There beneath the trees, between the wafts of winds that gently swirled, Joseph had some kind of intuition. Mary couldn’t have been unfaithful. It wasn’t in her nature.
But this wave crashed and shattered like a wine glass upon the shore of reality. Because Mary was pregnant! And it wasn’t his child.
“Joseph.”
Joseph turned. Someone was in the grove with him. He hadn’t noticed anyone approach.
“Joseph. I heard from Mary’s parents. I thought I might find you here.”
It was Joseph’s father, Jacob.
“Yes, father? What did you hear? That she betrayed me?”
“I heard she is pregnant. I heard Elizabeth is pregnant. I heard that Mary returned from helping Elizabeth for 3 months and that she is pregnant.”
“Did she tell them what happened? Who is the man?” asked Joseph.
“They don’t know. Mary hasn’t told them. She went to her room when she got home and hasn’t come out.”
“I just can’t believe it. On the one hand, this is so completely unlike Mary. On the other hand . . . ” Joseph could not complete the thought.
“Son, she is a good young woman. We know that. Her parents, Anne and Joachim, are good people. We don’t know what happened. But we do know that God is good. He is faithful. God, in his wisdom, will see this thing through to its end. Your job is to be faithful. To be just and true. Like a stone at the base of a building. Be just and good and true, my son, and the Lord will build the thing. He is going to build something and He will make you a part of it.”

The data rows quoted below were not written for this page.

(* ===== verification/XdpLoader.v ===== *)
(** * Loading and attaching the program ([src/xdp.rs]) and errors for the operator
    ([src/error.rs])

    The file system and the aya crate are arguments: which paths are files, whether
    reading, loading and attaching succeed. An error of a library is the text of its
    [Display] and of its chain of sources, as the messages use nothing else of it. *)
From stdpp Require Import base numbers list gmap fin_maps strings sorting.
From Stdlib Require Import ZArith Lia.
From S2P Require Import Prelude Net Common Str Fmt.

Local Open Scope Z_scope.

(** ** Errors *)

(** One error of a chain: its text, and whether it is an [io::Error] that denies
    permission ([PermissionDenied], [EPERM] or [EACCES]). *)
Record cause : Type := mkCause { ca_text : list Z; ca_denied : bool }.
(** A library's error: itself and the errors its [source] leads to. *)
Record library_error : Type := mkLibError { le_self : cause; le_sources : list cause }.

Inductive FirewallErrorKind : Type :=
| EbpfError (e : library_error)
| MapError (e : library_error)
| ProgramError (e : library_error)
| IoErrorKind (e : library_error)
| ParseErrorKind (line : Z) (reason : list Z)
| InterfaceError (msg : list Z)
| RingBufError (msg : list Z)
| ConfigError (msg : list Z)
| CacheError (msg : list Z).

(** [source], followed to the end. *)
Definition source_chain (e : FirewallErrorKind) : list cause :=
  match e with
  | EbpfError e | MapError e | ProgramError e | IoErrorKind e => le_self e :: le_sources e
  | _ => []
  end.

Definition base_msg (e : FirewallErrorKind) : list Z :=
  match e with
  | EbpfError e => lit "eBPF subsystem error: " ++ ca_text (le_self e)
  | MapError e => lit "eBPF map error: " ++ ca_text (le_self e)
  | ProgramError e => lit "eBPF program error: " ++ ca_text (le_self e)
  | IoErrorKind e => lit "IO error: " ++ ca_text (le_self e)
  | ParseErrorKind line reason => lit "Rule parse error on line " ++ decimal line ++ lit ": " ++ reason
  | InterfaceError msg => lit "Network interface error: " ++ msg
  | RingBufError msg => lit "Ring buffer error: " ++ msg
  | ConfigError msg => lit "Configuration error: " ++ msg
  | CacheError msg => lit "Cache (RocksDB) error: " ++ msg
  end.

(** The loop over the chain: the messages and whether permission was denied. *)
Definition known (messages : list (list Z)) (msg : list Z) : bool :=
  existsb (λ m, contains msg m || contains m msg) messages.
Definition collect_cause (acc : list (list Z) * bool) (c : cause) : list (list Z) * bool :=
  (if known acc.1 (ca_text c) then acc.1 else acc.1 ++ [ca_text c], acc.2 || ca_denied c).
Fixpoint join_text (sep : list Z) (l : list (list Z)) : list Z :=
  match l with
  | [] => []
  | [x] => x
  | x :: rest => x ++ sep ++ join_text sep rest
  end.
Definition privilege_hint : list Z :=
  lit ". Elevated root privileges required (try running with 'sudo' or check CAP_BPF/CAP_NET_ADMIN capabilities)".

(** [Display::fmt]. *)
Definition error_text (e : FirewallErrorKind) : list Z :=
  let '(messages, denied) := fold_left collect_cause (source_chain e) ([base_msg e], false) in
  let combined := join_text (lit ": ") messages in
  if denied || contains (lit "Operation not permitted") combined ||
     contains (lit "Permission denied") combined
  then if negb (contains (lit "sudo") combined) && negb (contains (lit "privilege") combined)
       then combined ++ privilege_hint else combined
  else combined.

Example error_texts :
  error_text (ConfigError (lit "no rules")) = lit "Configuration error: no rules" ∧
  error_text (ProgramError (mkLibError (mkCause (lit "load failed") false)
    [mkCause (lit "os error 1") true; mkCause (lit "os error 1") true])) =
    lit "eBPF program error: load failed: os error 1" ++ privilege_hint.
Proof. vm_compute. done. Qed.

(** *** No cause is lost *)

Lemma contains_app_r pat a b : contains pat b = true → contains pat (a ++ b) = true.
Proof.
  induction a as [|x a IH]; intros Hb; [done|]. cbn [app contains]. by rewrite IH, orb_true_r.
Qed.

Lemma starts_with_app pat s b : starts_with pat s = true → starts_with pat (s ++ b) = true.
Proof.
  revert s. induction pat as [|p pat IH]; intros s Hs; [done|].
  destruct s as [|x s]; [done|]. cbn [app starts_with] in *. bool_Z. subst.
  by rewrite Z.eqb_refl, IH.
Qed.

Lemma contains_app_l pat a b : contains pat a = true → contains pat (a ++ b) = true.
Proof.
  induction a as [|x a IH]; intros Ha.
  - cbn in Ha. rewrite orb_false_r in Ha. destruct pat; [|done]. by destruct b.
  - cbn [contains] in Ha. rewrite <-app_comm_cons. cbn [contains]. apply orb_true_iff in Ha as [Ha|Ha].
    + by rewrite app_comm_cons, starts_with_app.
    + by rewrite IH, orb_true_r.
Qed.

Lemma contains_self s : contains s s = true.
Proof.
  destruct s as [|x s]; [done|]. cbn [contains]. pose proof (starts_with_self (x :: s) []) as Hs.
  rewrite app_nil_r in Hs. by rewrite Hs.
Qed.

Lemma contains_join m sep l : m ∈ l → contains m (join_text sep l) = true.
Proof.
  induction l as [|x l IH]; intros Hm; [by apply elem_of_nil in Hm|].
  apply elem_of_cons in Hm as [->|Hm].
  - destruct l; [apply contains_self|]. apply contains_app_l, contains_self.
  - destruct l as [|y l]; [by apply elem_of_nil in Hm|].
    change (join_text sep (x :: y :: l)) with (x ++ sep ++ join_text sep (y :: l)).
    by apply contains_app_r, contains_app_r, IH.
Qed.

(** What was collected stays; a cause is then shown, or holds a message that is. *)
Definition told (messages : list (list Z)) (msg : list Z) : Prop :=
  ∃ m, m ∈ messages ∧ (contains msg m = true ∨ contains m msg = true).

Lemma collect_told chain : ∀ acc,
  (∀ m, m ∈ acc.1 → m ∈ (fold_left collect_cause chain acc).1) ∧
  (∀ c, c ∈ chain → told (fold_left collect_cause chain acc).1 (ca_text c)) ∧
  (fold_left collect_cause chain acc).2 = acc.2 || existsb ca_denied chain.
Proof.
  induction chain as [|c chain IH]; intros acc; cbn [fold_left existsb].
  { split_and!; [done|by intros c ?%elem_of_nil|by rewrite orb_false_r]. }
  destruct (IH (collect_cause acc c)) as (Hk & Ht & Hd).
  assert (Hc1 : (collect_cause acc c).1 =
    if known acc.1 (ca_text c) then acc.1 else acc.1 ++ [ca_text c]) by done.
  split_and!.
  - intros m Hm. apply Hk. rewrite Hc1. destruct (known acc.1 (ca_text c)); [done|]. apply elem_of_app. by left.
  - intros c' [->|Hc']%elem_of_cons; [|by apply Ht].
    rewrite Hc1 in Hk. destruct (known acc.1 (ca_text c)) eqn:Hkn.
    + unfold known in Hkn. apply existsb_exists in Hkn as (m & Hm & Ho).
      exists m. split; [by apply Hk, list_elem_of_In|]. by apply orb_true_iff in Ho.
    + exists (ca_text c). split; [apply Hk, elem_of_app; right; by left|]. left. apply contains_self.
  - rewrite Hd. cbn [collect_cause snd]. by rewrite orb_assoc.
Qed.

(** The operator sees the base message and, for every error of the chain, its text or
    a part of it that another message shows; the hint about privileges is appended
    whenever permission was denied and the text does not speak of privileges yet. *)
Lemma error_text_complete e :
  contains (base_msg e) (error_text e) = true ∧
  (∀ c, c ∈ source_chain e → ∃ m, contains m (error_text e) = true ∧
     (contains (ca_text c) m = true ∨ contains m (ca_text c) = true)) ∧
  (existsb ca_denied (source_chain e) = true →
     contains (lit "sudo") (error_text e) = true ∨ contains (lit "privilege") (error_text e) = true).
Proof.
  destruct (collect_told (source_chain e) ([base_msg e], false)) as (Hk & Ht & Hd).
  unfold error_text. destruct (fold_left _ _ _) as [messages denied] eqn:Hf. cbn [fst snd] in *.
  assert (Hin : ∀ m, m ∈ messages → contains m (join_text (lit ": ") messages) = true)
    by (intros m Hm; by apply contains_join).
  set (combined := join_text (lit ": ") messages) in *.
  match goal with |- contains _ ?x = true ∧ _ => set (out := x) end.
  assert (Hout : ∀ m, contains m combined = true → contains m out = true).
  { intros m Hm. unfold out. destruct (denied || _ || _); [|done].
    destruct (negb _ && _); [by apply contains_app_l|done]. }
  split_and!.
  - apply Hout, Hin, Hk. by left.
  - intros c Hc. destruct (Ht c Hc) as (m & Hm & Ho). exists m. split; [by apply Hout, Hin|done].
  - intros Hden. rewrite Hden in Hd. cbn in Hd. subst denied. unfold out. cbn [orb].
    destruct (contains (lit "sudo") combined) eqn:Hs; cbn [negb andb]; [by left|].
    destruct (contains (lit "privilege") combined) eqn:Hp; cbn [negb]; [by right|].
    left. apply contains_app_r. reflexivity.
Qed.

(** ** Locating, loading and attaching *)
Inductive XdpModeChoice : Type := Auto | Driver | Generic | Hardware.
(** [aya::programs::XdpMode]. *)
Inductive XdpMode : Type := ModeDriver | ModeSkb | ModeHardware.
#[global] Instance XdpMode_eq_dec : EqDecision XdpMode.
Proof. solve_decision. Defined.

(** The object aya loads: [Ebpf] with its program [firewall]. *)
Class Aya (A : Type) : Type := {
  ebpf_load : list (list Z * Z) → list Z → outcome library_error A;
  has_program : A → bool;
  program_try_into : A → outcome library_error unit;
  program_load : A → outcome library_error A;
  program_attach : list Z → XdpMode → A → outcome library_error unit * A;
}.

(** Failures of this module; the wording of the configuration errors is left out. *)
Inductive load_error : Type :=
| CustomPathMissing (path : list Z)
| BinaryNotFound
| ReadFailed (path : list Z) (e : library_error)
| LoadFailed (e : library_error)
| ProgramMissing
| ProgramFailed (e : library_error).

Section Loader.
Context {A : Type} `{!Aya A}.
Context (is_file : list Z → bool) (fs_read : list Z → outcome library_error (list Z)).

Definition candidate_paths : list (list Z) := lit <$> [
  "target/bpfel-unknown-none/release/firewall-ebpf";
  "target/bpfel-unknown-none/debug/firewall-ebpf";
  "/app/firewall-ebpf";
  "firewall-ebpf/target/bpfel-unknown-none/release/firewall-ebpf";
  "firewall-ebpf/target/bpfel-unknown-none/debug/firewall-ebpf";
  "../target/bpfel-unknown-none/release/firewall-ebpf";
  "../target/bpfel-unknown-none/debug/firewall-ebpf";
  "../firewall-ebpf/target/bpfel-unknown-none/release/firewall-ebpf";
  "../firewall-ebpf/target/bpfel-unknown-none/debug/firewall-ebpf";
  "./firewall-ebpf"]%string.
(** [exe_dir.join(..)] of the directory of the running executable. *)
Definition sibling_candidates (exe_dir : list Z) : list (list Z) :=
  (λ rel, exe_dir ++ lit "/" ++ lit rel) <$> [
    "../bpfel-unknown-none/release/firewall-ebpf";
    "../bpfel-unknown-none/debug/firewall-ebpf";
    "../../firewall-ebpf/target/bpfel-unknown-none/release/firewall-ebpf";
    "../../firewall-ebpf/target/bpfel-unknown-none/debug/firewall-ebpf"]%string.

Fixpoint first_file (paths : list (list Z)) : option (list Z) :=
  match paths with
  | [] => None
  | p :: rest => if is_file p then Some p else first_file rest
  end.

(** [env_path] is [FIREWALL_EBPF_PATH]; [exe_dir] the executable's directory, when it
    is known. *)
Definition locate_ebpf_binary (env_path exe_dir : option (list Z)) : outcome load_error (list Z) :=
  match p ← env_path; if is_file p then Some p else None with
  | Some p => Ok p
  | None =>
  match first_file candidate_paths with
  | Some p => Ok p
  | None =>
  match dir ← exe_dir; first_file (sibling_candidates dir) with
  | Some p => Ok p
  | None => Err BinaryNotFound
  end end end.

Definition map_sizes : list (list Z * Z) :=
  [(lit "IPV4_EXACT_MAP", MAX_IPV4_HASH_ENTRIES); (lit "IPV6_EXACT_MAP", MAX_IPV6_HASH_ENTRIES);
   (lit "IPV4_LPM_MAP", MAX_IPV4_LPM_ENTRIES); (lit "IPV6_LPM_MAP", MAX_IPV6_LPM_ENTRIES)].

(** [XdpFirewall]: the loaded object and the interface it is attached to. *)
Record XdpFirewall : Type := mkXdpFirewall { xf_ebpf : A; xf_iface : list Z }.

Definition xdp_load (custom_bpf_path env_path exe_dir : option (list Z)) : outcome load_error XdpFirewall :=
  bpf_path ← match custom_bpf_path with
             | Some p => if is_file p then Ok p else Err (CustomPathMissing p)
             | None => locate_ebpf_binary env_path exe_dir
             end;
  bytecode ← map_err (ReadFailed bpf_path) (fs_read bpf_path);
  ebpf ← map_err LoadFailed (ebpf_load map_sizes bytecode);
  if negb (has_program ebpf) then Err ProgramMissing else
  _ ← map_err ProgramFailed (program_try_into ebpf);
  ebpf ← map_err ProgramFailed (program_load ebpf);
  mret (mkXdpFirewall ebpf []).

Definition attach_mode (iface : list Z) (mode : XdpMode) (ebpf : A) : outcome load_error unit * A :=
  let '(r, ebpf) := program_attach iface mode ebpf in (map_err ProgramFailed r, ebpf).

Definition xdp_attach (iface : list Z) (mode_choice : XdpModeChoice) (fw : XdpFirewall)
    : outcome load_error unit * XdpFirewall :=
  let ebpf := xf_ebpf fw in
  if negb (has_program ebpf) then (Err ProgramMissing, fw) else
  match map_err ProgramFailed (program_try_into ebpf) with
  | Err e => (Err e, fw)
  | Fault => (Fault, fw)
  | Ok _ =>
      let '(r, ebpf) :=
        match mode_choice with
        | Driver => attach_mode iface ModeDriver ebpf
        | Generic => attach_mode iface ModeSkb ebpf
        | Hardware => attach_mode iface ModeHardware ebpf
        | Auto =>
            match program_attach iface ModeDriver ebpf with
            | (Ok _, ebpf) => (Ok (), ebpf)
            | (Err _, ebpf) => attach_mode iface ModeSkb ebpf
            | (Fault, ebpf) => (Fault, ebpf)
            end
        end in
      (r, mkXdpFirewall ebpf (match r with Ok _ => iface | _ => xf_iface fw end))
  end.

Definition load_and_attach (iface : list Z) (mode_choice : XdpModeChoice)
    (custom_bpf_path env_path exe_dir : option (list Z)) : outcome load_error XdpFirewall :=
  fw ← xdp_load custom_bpf_path env_path exe_dir;
  match xdp_attach iface mode_choice fw with
  | (Ok _, fw) => Ok fw
  | (Err e, _) => Err e
  | (Fault, _) => Fault
  end.

(** The binary is found when the variable or any candidate names a file, the variable
    first and the candidates in order. *)
Lemma first_file_spec paths :
  match first_file paths with
  | Some p => ∃ before after, paths = before ++ p :: after ∧ is_file p = true ∧
      Forall (λ q, is_file q = false) before
  | None => Forall (λ q, is_file q = false) paths
  end.
Proof.
  induction paths as [|p paths IH]; cbn [first_file]; [constructor|].
  destruct (is_file p) eqn:Hp; [by exists [], paths|].
  destruct (first_file paths) as [q|].
  - destruct IH as (before & after & -> & Hq & Hb). exists (p :: before), after.
    split_and!; [done..|by constructor].
  - by constructor.
Qed.

(** In automatic mode the program is attached when the driver or the generic mode
    takes it. *)
Lemma auto_attach_falls_back iface fw e ebpf :
  has_program (xf_ebpf fw) = true → program_try_into (xf_ebpf fw) = Ok () →
  program_attach iface ModeDriver (xf_ebpf fw) = (Err e, ebpf) →
  xdp_attach iface Auto fw =
    let '(r, ebpf') := program_attach iface ModeSkb ebpf in
    (map_err ProgramFailed r,
     mkXdpFirewall ebpf' (match r with Ok _ => iface | _ => xf_iface fw end)).
Proof.
  intros Hp Ht Ha. unfold xdp_attach, attach_mode. rewrite Hp, Ht, Ha. cbn [negb map_err].
  destruct (program_attach iface ModeSkb ebpf) as [[[]|e'|] ebpf']; done.
Qed.
End Loader.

“I don’t understand, father.”
“Son, understanding is not always given to us. The path to take is sometimes to be taken with faith, not with understanding.”
“Well, you know what the Law says, father. She has been unfaithful. I must denounce her. She will pay for this adultery. It will be horrible.”
“Yes, that is one path you have before you. The other is to divorce her quietly. Knowing Mary, it may be that there is some other explanation for what has happened. If you divorce her quietly, that allows you to do the just and true thing, while allowing Mary the space for God to do what is just and true with her.”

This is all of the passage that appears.